**Data extracted from a collection:**
------------------------
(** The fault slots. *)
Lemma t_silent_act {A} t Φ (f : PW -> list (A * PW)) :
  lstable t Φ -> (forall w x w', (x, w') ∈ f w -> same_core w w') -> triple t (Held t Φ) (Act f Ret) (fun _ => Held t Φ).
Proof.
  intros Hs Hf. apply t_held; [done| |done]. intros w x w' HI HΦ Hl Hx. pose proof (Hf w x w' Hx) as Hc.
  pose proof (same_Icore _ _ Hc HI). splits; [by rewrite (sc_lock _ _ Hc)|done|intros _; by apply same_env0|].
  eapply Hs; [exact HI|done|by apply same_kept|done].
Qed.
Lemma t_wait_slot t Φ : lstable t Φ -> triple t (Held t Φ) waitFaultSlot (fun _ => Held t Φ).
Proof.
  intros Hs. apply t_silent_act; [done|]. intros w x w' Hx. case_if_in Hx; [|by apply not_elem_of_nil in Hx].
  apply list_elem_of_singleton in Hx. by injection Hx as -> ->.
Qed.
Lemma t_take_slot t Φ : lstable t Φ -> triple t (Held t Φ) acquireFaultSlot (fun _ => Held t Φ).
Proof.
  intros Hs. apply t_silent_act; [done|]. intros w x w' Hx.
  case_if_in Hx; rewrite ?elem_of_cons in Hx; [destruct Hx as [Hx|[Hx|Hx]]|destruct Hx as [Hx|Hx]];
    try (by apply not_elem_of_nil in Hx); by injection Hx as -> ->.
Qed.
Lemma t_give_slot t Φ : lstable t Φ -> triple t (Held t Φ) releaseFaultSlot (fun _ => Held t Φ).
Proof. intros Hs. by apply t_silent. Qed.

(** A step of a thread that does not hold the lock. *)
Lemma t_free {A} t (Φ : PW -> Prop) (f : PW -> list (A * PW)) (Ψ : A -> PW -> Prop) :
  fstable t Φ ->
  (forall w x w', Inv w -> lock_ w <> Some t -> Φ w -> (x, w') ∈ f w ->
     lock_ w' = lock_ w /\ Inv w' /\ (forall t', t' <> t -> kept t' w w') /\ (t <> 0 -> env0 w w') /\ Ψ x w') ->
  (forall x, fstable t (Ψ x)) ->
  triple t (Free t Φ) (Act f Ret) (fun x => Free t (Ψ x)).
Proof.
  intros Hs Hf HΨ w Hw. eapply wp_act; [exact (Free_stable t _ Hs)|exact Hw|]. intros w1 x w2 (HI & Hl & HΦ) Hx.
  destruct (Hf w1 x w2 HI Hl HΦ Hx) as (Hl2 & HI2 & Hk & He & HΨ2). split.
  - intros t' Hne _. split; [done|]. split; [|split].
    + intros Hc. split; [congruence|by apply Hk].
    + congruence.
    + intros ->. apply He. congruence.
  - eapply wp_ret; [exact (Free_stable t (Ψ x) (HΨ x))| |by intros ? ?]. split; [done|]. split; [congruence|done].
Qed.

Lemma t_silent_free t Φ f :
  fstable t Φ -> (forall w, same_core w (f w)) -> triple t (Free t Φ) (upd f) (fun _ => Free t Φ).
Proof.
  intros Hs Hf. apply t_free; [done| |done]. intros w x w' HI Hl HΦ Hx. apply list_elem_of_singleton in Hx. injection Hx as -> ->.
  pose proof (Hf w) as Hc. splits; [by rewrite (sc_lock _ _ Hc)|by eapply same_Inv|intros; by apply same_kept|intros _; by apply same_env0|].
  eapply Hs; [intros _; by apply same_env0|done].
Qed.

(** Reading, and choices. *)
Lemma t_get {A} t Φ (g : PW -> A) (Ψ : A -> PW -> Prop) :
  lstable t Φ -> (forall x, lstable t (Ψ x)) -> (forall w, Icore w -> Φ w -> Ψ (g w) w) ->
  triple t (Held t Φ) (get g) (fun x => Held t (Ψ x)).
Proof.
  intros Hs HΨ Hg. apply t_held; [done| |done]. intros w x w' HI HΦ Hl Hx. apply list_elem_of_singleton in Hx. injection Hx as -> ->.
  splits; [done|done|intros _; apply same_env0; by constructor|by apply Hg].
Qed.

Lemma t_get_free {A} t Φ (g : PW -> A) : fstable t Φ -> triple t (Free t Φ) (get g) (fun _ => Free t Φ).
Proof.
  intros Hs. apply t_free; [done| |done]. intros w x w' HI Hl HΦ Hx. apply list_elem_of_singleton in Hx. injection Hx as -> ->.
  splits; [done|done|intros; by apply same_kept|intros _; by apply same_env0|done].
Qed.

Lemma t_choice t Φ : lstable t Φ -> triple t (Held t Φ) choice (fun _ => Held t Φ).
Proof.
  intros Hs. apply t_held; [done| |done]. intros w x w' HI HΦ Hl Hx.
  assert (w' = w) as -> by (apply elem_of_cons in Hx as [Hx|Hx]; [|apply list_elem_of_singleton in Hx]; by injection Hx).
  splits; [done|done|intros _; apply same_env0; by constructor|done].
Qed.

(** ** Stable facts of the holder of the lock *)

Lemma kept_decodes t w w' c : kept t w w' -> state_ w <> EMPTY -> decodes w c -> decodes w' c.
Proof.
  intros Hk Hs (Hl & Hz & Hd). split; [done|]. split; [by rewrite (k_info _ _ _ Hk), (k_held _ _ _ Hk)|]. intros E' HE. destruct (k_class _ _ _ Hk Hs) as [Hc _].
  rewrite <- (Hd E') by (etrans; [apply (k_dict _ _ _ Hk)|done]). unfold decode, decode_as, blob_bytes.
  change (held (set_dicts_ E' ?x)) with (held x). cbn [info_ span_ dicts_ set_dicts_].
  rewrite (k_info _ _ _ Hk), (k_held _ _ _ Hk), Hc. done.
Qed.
------------------------
**WHAT YOU NEED TO DO:**
Where a line of the data above includes the string "exact", pull it out.

**WRITTEN RESPONSE:**
  eapply Hs; [exact HI|done|by apply same_kept|done].
  intros Hs Hf HΨ w Hw. eapply wp_act; [exact (Free_stable t _ Hs)|exact Hw|]. intros w1 x w2 (HI & Hl & HΦ) Hx.
  - eapply wp_ret; [exact (Free_stable t (Ψ x) (HΨ x))| |by intros ? ?]. split; [done|]. split; [congruence|done].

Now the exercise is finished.